▼

(** The last one completes it. *)
Lemma append_last c id data k cac : cached k data cac -> (S k = n_packets data)%nat -> Z.of_nat (length data) < 2 ^ 31 ->
  buff_ (append (m_data_ (packet c id data k)) (Z.of_nat (length data - 64 * k)) cac) = data.
Proof.
  intros (Hf & Hl & Ht) Hk Hs. destruct (packet_remain c id data k ltac:(lia) Hs) as (_ & Hlt & _).
  destruct (packet_data c id data k) as (Hd & _ & Hlen).
  assert (length data <= 64 * S k)%nat as Hle by (pose proof (n_packets_bounds data); lia).
  unfold append. rewrite Hl, Hf.
  assert ((Z.of_nat (length data) <=? Z.of_nat (64 * k)) || (Z.of_nat (length data - 64 * k) =? 0) = false) as ->
    by (apply orb_false_iff; split; [apply Z.leb_gt; lia|apply Z.eqb_neq; lia]).
  rewrite Z.min_r by lia. cbn [buff_].
  replace (Z.to_nat (Z.of_nat (length data) - Z.of_nat (64 * k))) with (length data - 64 * k)%nat by lia.
  rewrite !Nat2Z.id, Hd, Ht, (drop_ge (buff_ cac)), app_nil_r by lia. rewrite (take_ge (drop _ _)) by (rewrite length_drop; lia). apply take_drop.
Qed.

(** The first packet of the rest of the stream is the next one of its message. *)
Lemma stream_head got rc m ms : stream_inv got rc (m :: ms) ->
  exists conn s, sent !! m_id_ m = Some (conn, s) /\ sent_packets conn (m_id_ m) s !! got (m_id_ m) = Some m.
Proof.
  intros [Hrest Hknown _ _]. destruct (Hknown m) as [[conn s] Hs]; [left|]. exists conn, s. split; [done|].
  pose proof (Hrest _ _ _ Hs) as E. unfold of_id in E. rewrite list.filter_cons, decide_True in E by done.
  rewrite <- (Nat.add_0_r (got _)), <- lookup_drop, <- E. done.
Qed.
Lemma touched_set name i f b : fs_names f !! op_name name = Some i -> touched name i f (set_file i b f).
Proof. intros H. split; [by rewrite insert_id|by left|]. intros j Hj. by rewrite file_set_file, decide_False. Qed.
Lemma touched_again name i f f' b : touched name i f f' -> touched name i f (set_file i b f').
Proof. intros [Hn Hx Hf]. split; [done|done|]. intros j Hj. rewrite file_set_file, decide_False by done. by apply Hf. Qed.
Lemma touched_own name i f f' : touched name i f f' -> fs_names f' !! op_name name = Some i.
Proof. intros [-> _ _]. apply lookup_insert_eq. Qed.
(** No other name has the file. *)
Lemma touched_other name i f f' (os : list EpheObjectImpl) a nm j : sim (os, f) a -> touched name i f f' -> nm <> op_name name ->
  fs_names f !! nm = Some j -> j <> i.
Proof.
  intros Hs [_ Hx _] Hnm Hj ->. destruct Hx as [[Hi _]|(_ & -> & _)].
  - apply Hnm, (sim_inj _ _ Hs nm _ i); done.
  - pose proof (sim_fresh_next _ _ Hs _ _ Hj). simpl in *. lia.
Qed.
Lemma touched_mono name i f f' nm j : touched name i f f' -> fs_names f !! nm = Some j -> fs_names f' !! nm = Some j.
Proof.
  intros [-> Hx _] Hj. destruct (decide (nm = op_name name)) as [->|]; [|by rewrite lookup_insert_ne].
  rewrite lookup_insert_eq. destruct Hx as [[Hi _]|[Hi _]]; congruence.
Qed.
Lemma objs_mono f f' os qs : (forall nm j, fs_names f !! nm = Some j -> fs_names f' !! nm = Some j) ->
  Forall2 (obj_ok f) os qs -> Forall2 (obj_ok f') os qs.
Proof.
  intros Hm H. eapply Forall2_impl; [exact H|]. clear H. intros p q [E [H|(i & Hv & Hi & Hl)]]; (split; [done|]); [by left|right]. exists i. auto.
Qed.

(** The one way the memory changes. *)
Lemma sim_touch os f a f' a' name i v : sim (os, f) a -> touched name i f f' ->
  s_shm (v_sched a') = <[name := v]> (s_shm (v_sched a)) -> v_objs a' = v_objs a ->
  (forall nm, nm <> name -> room nm a' = room nm a) -> holds v (room name a') (file i f') -> sim (os, f') a'.
Proof.
  intros Hs Ht Hshm Hobjs Hroom Hv. pose proof (touched_own _ _ _ _ Ht) as Hown. destruct (Ht) as [Hn Hx Hf]. split; cbn [fst snd].
  - intros nm j. rewrite Hn. intros [[<- <-]|[_ Hj]]%lookup_insert_Some.
    + destruct Hx as [[Hi ->]|(_ & -> & ->)]; [by apply (sim_fresh_next _ _ Hs) in Hi|lia].
    + apply (sim_fresh_next _ _ Hs) in Hj. simpl in Hj. destruct Hx as [[_ ->]|(_ & -> & ->)]; lia.
  - intros nm nm' j. rewrite Hn. intros [[<- <-]|[Hne Hj]]%lookup_insert_Some [[<- E']|[Hne' Hj']]%lookup_insert_Some; try done.
    + by destruct (touched_other name i f f' os a nm' i Hs Ht).
    + subst j. by destruct (touched_other name i f f' os a nm i Hs Ht).
    + by apply (sim_inj _ _ Hs nm nm' j).
  - intros nm w. rewrite Hshm. intros [[<- <-]|[Hne Hw]]%lookup_insert_Some; [by exists i|].
    destruct (sim_known _ _ Hs _ _ Hw) as (j & Hj & Hh). exists j. assert (op_name nm <> op_name name) by (by intros ?%op_name_inj).
    split; [by apply (touched_mono name i f)|]. rewrite Hroom, Hf by (done || by apply (touched_other name i f f' os a (op_name nm))). done.
  - intros nm. rewrite Hshm. intros [Hw Hne]%lookup_insert_None. destruct (sim_unknown _ _ Hs _ Hw) as [Hu Hr].
    split; [|by rewrite Hroom]. rewrite Hn, lookup_insert_ne; [done|]. by intros ?%op_name_inj.
  - rewrite Hobjs. eapply objs_mono; [|apply (sim_objs _ _ Hs)]. intros. by apply (touched_mono name i f).
Qed.
Lemma cs_step_inv d g ls es i l g' l' new : cs_inv d (g, ls) es -> ls !! i = Some l -> cs_step () g l = Some (g', l', new) ->
  cs_inv d (g', <[i := l']> ls) (es ++ (pair i <$> new)).
Proof.
  intros Hinv Hi Hs. assert (i < length ls)%nat as Hlt by (by eapply lookup_lt_Some). unfold cs_step in Hs. destruct (cs_at l) as [|o|o m|] eqn:Ep.
  - destruct (cs_todo l) as [|o ops]; [done|]. injection Hs as <- <- <-. rewrite app_nil_r. eapply cs_inv_outside; try done. unfold outside. by rewrite Ep.
  - injection Hs as <- <- <-. rewrite app_nil_r. assert (outside l) as Hout by (unfold outside; by rewrite Ep). destruct (Z.eqb_spec (lc_ g) 0) as [E0|E0]; cbn [negb].
    + destruct Hinv as (d1 & Ho & [(_ & Hd & Hall)|(H1 & _)]); cbn [fst snd] in *; [|lia]. exists d1. split; [done|]. right. split; [done|].
      eexists i, _. cbn [fst snd]. rewrite list_lookup_insert_eq by done. split; [done|]. split; [|cbn; rewrite Hd; constructor].
      apply cs_others_insert. intros j lj Hj _. by eapply Hall.
    + pose proof Hinv as (d1 & Ho & [(H0 & _)|(H1 & _)]); cbn [fst snd] in *; [done|]. eapply cs_inv_outside; try done.
  - destruct (cs_inv_inside _ _ _ _ _ _ Hinv Hi) as (d1 & Ho & H1 & Hothers & Hin); [unfold outside; rewrite Ep; tauto|]. rewrite Ep in Hin.
    destruct (mstep (state_ g) m) as [d2 [m2|r]] eqn:Em; injection Hs as <- <- <-.
    + rewrite app_nil_r. exists d1. split; [done|]. right. split; [done|]. eexists i, _. cbn [fst snd]. rewrite list_lookup_insert_eq by done. split; [done|].
      split; [by apply cs_others_insert|]. cbn. by econstructor.
    + exists d2. split; [cbn; econstructor; [done|by econstructor]|]. right. split; [done|]. eexists i, _. cbn [fst snd]. rewrite list_lookup_insert_eq by done. split; [done|].
      split; [by apply cs_others_insert|done].
  - destruct (cs_inv_inside _ _ _ _ _ _ Hinv Hi) as (d1 & Ho & H1 & Hothers & Hin); [unfold outside; rewrite Ep; tauto|]. rewrite Ep in Hin.
    injection Hs as <- <- <-. rewrite app_nil_r. exists d1. split; [done|]. left. split; [done|]. split; [done|]. cbn [fst snd].
    intros j lj [(<- & <- & _)|(Hne & Hj)]%list_lookup_insert_Some; [done|by eapply Hothers].
Qed.

Lemma cs_run_inv d progs sched : cs_inv d (cs_run (cs_start d progs) sched).1 (cs_run (cs_start d progs) sched).2.
Proof.
  apply (sys_run_inv cs_step (cs_inv d)).
  - exists d. split; [constructor|]. left. split; [done|]. split; [done|]. intros i l Hl. cbn [cs_start snd] in Hl.
    rewrite list_lookup_fmap in Hl. apply fmap_Some in Hl as (ops & _ & ->). done.
  - intros [g ls] es [i []] Hinv. unfold sys_step. cbn [fst snd]. destruct (ls !! i) as [l|] eqn:Ei; [|by rewrite app_nil_r].
    destruct (cs_step () g l) as [[[g' l'] new]|] eqn:Es; [|by rewrite app_nil_r]. by eapply cs_step_inv.
Qed.
End critical.
(* ===== verification/Waiter.v ===== *)
(** Waiting for a message ([shm-ipc/src/ipc.cpp], [wait_for];
    [shm-ipc/src/libipc/waiter_helper.h]): a receiver that finds nothing goes to
    sleep on a semaphore, and whoever sends wakes the sleepers. Each access to
    shared memory is a step of its own; the handles are not closed meanwhile, and
    each receiver has its own.

    What is waited for is a number of items: taking one is one step, as it is for
    a ring with one receiver. *)
From stdpp Require Import prelude list.
From Stdlib Require Import ZArith Lia.
From S2P Require Import Prelude Cpp Interleave.

Open Scope Z_scope.

(** * State *)
(** The items, [wait_counter], [lock_] and the two semaphores. *)
Record waiter := mk_waiter { items_ : nat; waiting_ : Z; counter_ : Z; locked_ : bool; sema_ : nat; handshake_ : nat }.

Inductive wait_op := Recv | Send.

Inductive wait_pc :=
  | WIdle
  (* wait_for and wait_if *)
  | CTry
  | CEnter
  | CLock
  | CPred
  | CFound
  | CFoundLeave
  | CCount
  | CUnlock
  | CWait
  | CLeave (ret : bool)
  | CShake (ret : bool)
  (* push and broadcast *)
  | PPush
  | PLoad
  | PLock
  | PTest
  | PPost (left : nat)
  | PDec (ret : bool)
  | PShake (ret : bool)
  | PUnlock.

(** The answers of [wait_for], for receivers. *)
Record wait_thread := mk_wait_thread { w_todo : list wait_op; w_at : wait_pc; w_answers : list bool }.

Definition to_pc (p : wait_pc) (l : wait_thread) : wait_thread := mk_wait_thread (w_todo l) p (w_answers l).
Definition answer (b : bool) (l : wait_thread) : wait_thread := mk_wait_thread (w_todo l) WIdle (w_answers l ++ [b]).
(* ===== verification/Alloc.v ===== *)
(** The memory pools every process takes the buffers of its messages from
    ([shm-ipc/src/libipc/memory]): chunks of the system's heap cut into blocks of
    64 sizes, a list of free blocks per thread and size, and a place where the
    lists of threads that ended wait for other threads ([alloc.h], [wrapper.h],
    [resource.h]). Pointers are addresses, 0 is the null pointer, and what the
    lists are made of lies in the blocks themselves. *)
From stdpp Require Import prelude list gmap functions.
From Stdlib Require Import ZArith Lia Ascii.
From S2P Require Import Prelude Cpp.

Open Scope Z_scope.

(** * Memory *)
Definition mem : Type := Z -> ascii.

Fixpoint write (a : Z) (s : str) (m : mem) : mem :=
  match s with [] => m | c :: s => write (a + 1) s (<[a := c]> m) end.
Fixpoint read (a : Z) (n : nat) (m : mem) : str :=
  match n with O => [] | S n => m a :: read (a + 1) n m end.

(** A [size_t] or a pointer. *)
Definition load (m : mem) (a : Z) : Z := of_le_bytes (read a 8 m).
Definition store (a v : Z) : mem -> mem := write a (le_bytes 8 v).

(** The areas the system has handed out and not got back. *)
Record heap := mk_heap { regions : list (Z * Z); bytes : mem }.
Definition upd (f : mem -> mem) (h : heap) : heap := mk_heap (regions h) (f (bytes h)).

Definition apart (a b : Z * Z) : Prop := a.1 + a.2 <= b.1 \/ b.1 + b.2 <= a.1.

(** [std::malloc] where it finds room: aligned for every type, apart from what
    it has handed out. *)
Class Malloc := {
  place : list (Z * Z) -> Z -> option Z;
  place_ok : forall rs n p, place rs n = Some p -> 0 < n ->
    0 < p /\ p mod 16 = 0 /\ p + n < 2 ^ 64 /\ Forall (apart (p, n)) rs }.

Section pools.
Context `{Malloc}.

Definition malloc (n : Z) (h : heap) : heap * Z :=
  match place (regions h) n with
  | Some p => (mk_heap ((p, n) :: regions h) (bytes h), p)
  | None => (h, 0)
  end.
(** [std::free]: a pointer that is not the start of an area is an error. *)
Definition c_free (p : Z) (h : heap) : res heap :=
  if p =? 0 then Ok h
  else match list_find (fun r => r.1 = p) (regions h) with
       | Some (i, _) => Ok (mk_heap (delete i (regions h)) (bytes h))
       | None => Fault DanglingPtr
       end.

(** * static_alloc *)
Definition static_alloc (size : Z) (h : heap) : heap * Z := if size =? 0 then (h, 0) else malloc size h.
Definition static_free (p : Z) (h : heap) : res heap := c_free p h.

(** * scope_alloc

    Areas with a header of their size and the next one's address. *)
Definition aligned (size alignment : Z) : Z :=
  u64 (Z.land (u64 (size - 1)) (u64 (Z.lnot (u64 (alignment - 1)))) + alignment).
Definition max_align : Z := 16.
Definition aligned_block_size : Z := aligned 16 max_align.

Record scope := mk_scope { s_head : Z; s_tail : Z }.
Definition size_of (m : mem) (b : Z) : Z := load m b.
Definition next_of (m : mem) (b : Z) : Z := load m (b + 8).

Definition scope_empty (s : scope) : bool := s_head s =? 0.

(** [take]: this list and what is left to the other. *)
Definition scope_take (s rhs : scope) (h : heap) : heap * scope * scope :=
  if scope_empty rhs then (h, s, rhs)
  else if scope_empty s then (h, rhs, s)
  else
    let old := next_of (bytes h) (s_tail s) in
    (upd (store (s_tail s + 8) (s_head rhs)) h, mk_scope (s_head s) (s_tail rhs), mk_scope old 0).

Definition scope_alloc (size : Z) (s : scope) (h : heap) : res (heap * scope * Z) :=
  let real_size := u64 (aligned_block_size + size) in
  let '(h, curr) := static_alloc real_size h in
  if curr =? 0 then Fault NullDeref
  else
    let h := upd (store (curr + 8) (s_head s)) (upd (store curr real_size) h) in
    Ok (h, mk_scope curr (if s_tail s =? 0 then curr else s_tail s), curr + aligned_block_size).

(** [free_all]: every round gives one area back. *)
Fixpoint free_all (fuel : nat) (head : Z) (h : heap) : res heap :=
  if head =? 0 then Ok h
  else match fuel with
       | O => Fault Diverges
       | S fuel =>
           let curr := head in
           let head := next_of (bytes h) curr in
           h ← static_free curr h; free_all fuel head h
       end.
Definition scope_destroy (s : scope) (h : heap) : res heap := free_all (length (regions h)) (s_head s) h.

(** * variable_alloc *)
Record variable := mk_variable { v_head : Z; v_tail : Z; v_alloc : scope }.
Definition ChunkSize : Z := 8 * 1024 * 256.
Definition aligned_chunk_size : Z := aligned ChunkSize max_align.

Definition remain (v : variable) : Z := v_tail v - v_head v.

Definition variable_take (v rhs : variable) (h : heap) : heap * variable * variable :=
  let '(h, s, s') := scope_take (v_alloc v) (v_alloc rhs) h in
  let v := if remain v <? remain rhs then mk_variable (v_head rhs) (v_tail rhs) s else mk_variable (v_head v) (v_tail v) s in
  (h, v, mk_variable 0 0 s').

Definition variable_alloc (size : Z) (v : variable) (h : heap) : res (heap * variable * Z) :=
  let size := aligned size max_align in
  if remain v <? size then
    let chunk_size := Z.max aligned_chunk_size size in
    '(h, s, ptr) ← scope_alloc chunk_size (v_alloc v) h;
    let tail := ptr + chunk_size in
    Ok (h, mk_variable (tail - (chunk_size - size)) tail s, ptr)
  else Ok (h, mk_variable (v_head v + size) (v_tail v) (v_alloc v), v_head v).

(** * fixed_alloc: the free blocks are a list through their first words *)
Record fixed := mk_fixed { block_size_ : Z; init_expand_ : Z; cursor_ : Z; f_alloc : variable }.

Definition no_variable : variable := mk_variable 0 0 (mk_scope 0 0).
Definition fixed_new (block_size init_expand : Z) : fixed := mk_fixed block_size init_expand 0 no_variable.
Definition fixed_empty (f : fixed) : bool := cursor_ f =? 0.

(** [fixed_expand_policy::next]: how much to ask for, and the next factor. *)
Definition expand_base : Z := 8 * 1024.
Definition expand_limit : Z := 8 * 1024 * 256.
Definition expand_next (block_size e : Z) : Z * Z :=
  (u64 (Z.max block_size expand_base * e), Z.min expand_limit (u64 (e * 2))).

(** The loop of [try_expand], from [p] on. *)
Fixpoint link (k : nat) (block_size p : Z) (m : mem) : mem :=
  match k with
  | O => store p 0 m
  | S k => link k block_size (p + block_size) (store p (p + block_size) m)
  end.

Definition try_expand (f : fixed) (h : heap) : res (heap * fixed) :=
  if fixed_empty f then
    let '(size, e) := expand_next (block_size_ f) (init_expand_ f) in
    '(h, v, p) ← variable_alloc size (f_alloc f) h;
    if block_size_ f =? 0 then Fault DivByZero
    else Ok (upd (link (Z.to_nat (u64 (size / block_size_ f - 1))) (block_size_ f) p) h, mk_fixed (block_size_ f) e p v)
  else Ok (h, f).

Definition fixed_alloc (f : fixed) (h : heap) : res (heap * fixed * Z) :=
  '(h, f) ← try_expand f h;
  let p := cursor_ f in
  Ok (h, mk_fixed (block_size_ f) (init_expand_ f) (load (bytes h) p) (f_alloc f), p).

Definition fixed_free (p : Z) (f : fixed) (h : heap) : heap * fixed :=
  if p =? 0 then (h, f)
  else (upd (store p (cursor_ f)) h, mk_fixed (block_size_ f) (init_expand_ f) p (f_alloc f)).

(** The last node of a list; a list has no more nodes than the areas have
    bytes. *)
Definition total (rs : list (Z * Z)) : Z := foldr (fun r n => r.2 + n) 0 rs.
Fixpoint last_node (fuel : nat) (m : mem) (curr : Z) : res Z :=
  match fuel with
  | O => Fault Diverges
  | S fuel => if load m curr =? 0 then Ok curr else last_node fuel m (load m curr)
  end.

Definition fixed_take (f rhs : fixed) (h : heap) : res (heap * fixed * fixed) :=
  let e := Z.max (init_expand_ f) (init_expand_ rhs) in
  '(h, c, c') ←
    (if fixed_empty rhs then Ok (h, cursor_ f, cursor_ rhs)
     else if fixed_empty f then Ok (h, cursor_ rhs, cursor_ f)
     else
       curr ← last_node (Z.to_nat (total (regions h))) (bytes h) (cursor_ f);
       Ok (upd (store curr (cursor_ rhs)) h, cursor_ f, load (bytes h) curr));
  let '(h, v, v') := variable_take (f_alloc f) (f_alloc rhs) h in
  Ok (h, mk_fixed (block_size_ f) e c v, mk_fixed (block_size_ rhs) (init_expand_ rhs) c' v').

(** The destructor: the one of the areas' list. *)
Definition fixed_destroy (f : fixed) (h : heap) : res heap := scope_destroy (v_alloc (f_alloc f)) h.

(** * The recycler *)
Definition max_allocs : nat := 32.

(** [try_recover]: the first waiting allocator's contents are swapped in. *)
Definition try_recover (f : fixed) (master_allocs : list fixed) (h : heap) : res (heap * fixed * list fixed) :=
  match master_allocs with
  | [] => Ok (h, f, [])
  | first :: rest => h ← fixed_destroy f h; Ok (h, first, rest)
  end.

Definition try_fill (f : fixed) (master_allocs : list fixed) (h : heap) : res (heap * fixed * list fixed) :=
  match master_allocs with
  | [] => Ok (h, f, [])
  | first :: rest => '(h, f, first) ← fixed_take f first h; h ← fixed_destroy first h; Ok (h, f, rest)
  end.

Definition try_replenish (f : fixed) (master_allocs : list fixed) (h : heap) : res (heap * fixed * list fixed) :=
  if negb (fixed_empty f) then Ok (h, f, master_allocs) else try_fill f master_allocs h.

Definition collect (f : fixed) (master_allocs : list fixed) (h : heap) : res (heap * list fixed) :=
  '(h, master_allocs) ←
    (if decide (max_allocs <= length master_allocs)%nat
     then match master_allocs with
          | [] => Ok (h, [])
          | first :: rest => h ← fixed_destroy first h; Ok (h, rest)
          end
     else Ok (h, master_allocs));
  Ok (h, master_allocs ++ [f]).

(** * async_wrapper: an allocator per thread *)
Record async := mk_async { pars_ : Z; recycler_ : list fixed; tls_ : gmap nat fixed }.

(** [get_alloc_]: made on a thread's first use. *)
Definition get_alloc (t : nat) (w : async) (h : heap) : res (heap * async * fixed) :=
  match tls_ w !! t with
  | Some f => Ok (h, w, f)
  | None =>
      '(h, f, r) ← try_recover (fixed_new (pars_ w) 1) (recycler_ w) h;
      Ok (h, mk_async (pars_ w) r (<[t := f]> (tls_ w)), f)
  end.

Definition async_alloc (t : nat) (w : async) (h : heap) : res (heap * async * Z) :=
  '(h, w, f) ← get_alloc t w h;
  '(h, f, r) ← try_replenish f (recycler_ w) h;
  '(h, f, p) ← fixed_alloc f h;
  Ok (h, mk_async (pars_ w) r (<[t := f]> (tls_ w)), p).

Definition async_free (t : nat) (p : Z) (w : async) (h : heap) : res (heap * async) :=
  '(h, w, f) ← get_alloc t w h;
  let '(h, f) := fixed_free p f h in
  Ok (h, mk_async (pars_ w) (recycler_ w) (<[t := f]> (tls_ w))).

(** The thread ends: its allocator's destructor. *)
Definition async_exit (t : nat) (w : async) (h : heap) : res (heap * async) :=
  match tls_ w !! t with
  | None => Ok (h, w)
  | Some f => '(h, r) ← collect f (recycler_ w) h; Ok (h, mk_async (pars_ w) r (delete t (tls_ w)))
  end.

(** * variable_wrapper *)
Definition iter_size : Z := 8.
Definition classes_size : Z := 64.
Definition block_size (id : Z) : Z := if id <? classes_size then (id + 1) * iter_size else 0.
(** The size's class, if it has one. *)
Definition classify (size : Z) : option nat :=
  let id := u64 (size - 1) / iter_size in
  if id <? classes_size then Some (Z.to_nat id) else None.

Record pool := mk_pool { classes : list async; heap_ : heap }.

Definition pool_new (m : mem) : pool :=
  mk_pool ((fun id => mk_async (block_size (Z.of_nat id)) [] ∅) <$> seq 0 (Z.to_nat classes_size)) (mk_heap [] m).

(** One class works. *)
Definition on_class {A} (id : nat) (f : async -> heap -> res (heap * async * A)) (s : pool) : res (pool * A) :=
  w ← res_of_option IndexPastEnd (classes s !! id);
  '(h, w, a) ← f w (heap_ s);
  Ok (mk_pool (<[id := w]> (classes s)) h, a).

Definition pool_alloc (t : nat) (size : Z) (s : pool) : res (pool * Z) :=
  match classify size with
  | Some id => on_class id (async_alloc t) s
  | None => let '(h, p) := static_alloc size (heap_ s) in Ok (mk_pool (classes s) h, p)
  end.

Definition pool_free (t : nat) (p size : Z) (s : pool) : res pool :=
  match classify size with
  | Some id => fst <$> on_class id (fun w h => (fun r => (r, tt)) <$> async_free t p w h) s
  | None => h ← static_free p (heap_ s); Ok (mk_pool (classes s) h)
  end.

(** A thread ends: each of its allocators goes to the recycler of its class. *)
Definition pool_exit (t : nat) (s : pool) : res pool :=
  foldM (fun s id => fst <$> on_class id (fun w h => (fun r => (r, tt)) <$> async_exit t w h) s) s (seq 0 (length (classes s))).

(** [allocator_wrapper::allocate] and [deallocate]. *)
Definition allocate (t : nat) (count sizeof : Z) (s : pool) : res (pool * Z) :=
  if count =? 0 then Ok (s, 0)
  else if (2 ^ 64 - 1) / sizeof <? count then Ok (s, 0)
  else pool_alloc t (u64 (count * sizeof)) s.
Definition deallocate (t : nat) (p count sizeof : Z) (s : pool) : res pool := pool_free t p (u64 (count * sizeof)) s.

(** * What clients do

    The blocks in use, in the order they were handed out; any thread may give
    back any of them and write to any byte of them. *)
Inductive client_op :=
  | Allocate (size : Z)
  | Release (k : nat)
  | Fill (k : nat) (off : nat) (s : str)
  | Exit.

Definition client_step (s : pool * list (Z * Z)) (c : nat * client_op) : res (pool * list (Z * Z)) :=
  let '(s, live) := s in
  let '(t, op) := c in
  match op with
  | Allocate size =>
      '(s, p) ← pool_alloc t size s;
      Ok (s, if p =? 0 then live else live ++ [(p, size)])
  | Release k =>
      match live !! k with
      | Some (p, size) => s ← pool_free t p size s; Ok (s, delete k live)
      | None => Ok (s, live)
      end
  | Fill k off str =>
      match live !! k with
      | Some (p, size) =>
          if Z.of_nat (off + length str) <=? size
          then Ok (mk_pool (classes s) (upd (write (p + Z.of_nat off) str) (heap_ s)), live)
          else Ok (s, live)
      | None => Ok (s, live)
      end
  | Exit => s ← pool_exit t s; Ok (s, live)
  end.

Definition client_run (m : mem) (cs : list (nat * client_op)) : res (pool * list (Z * Z)) :=
  foldM client_step (pool_new m, []) cs.
End pools.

▲

Retype the entries above exactly, but only from the line containing "(** One class works. *)" through the line containing "(async_alloc t) s", both included.

(** One class works. *)
Definition on_class {A} (id : nat) (f : async -> heap -> res (heap * async * A)) (s : pool) : res (pool * A) :=
  w ← res_of_option IndexPastEnd (classes s !! id);
  '(h, w, a) ← f w (heap_ s);
  Ok (mk_pool (<[id := w]> (classes s)) h, a).

Definition pool_alloc (t : nat) (size : Z) (s : pool) : res (pool * Z) :=
  match classify size with
  | Some id => on_class id (async_alloc t) s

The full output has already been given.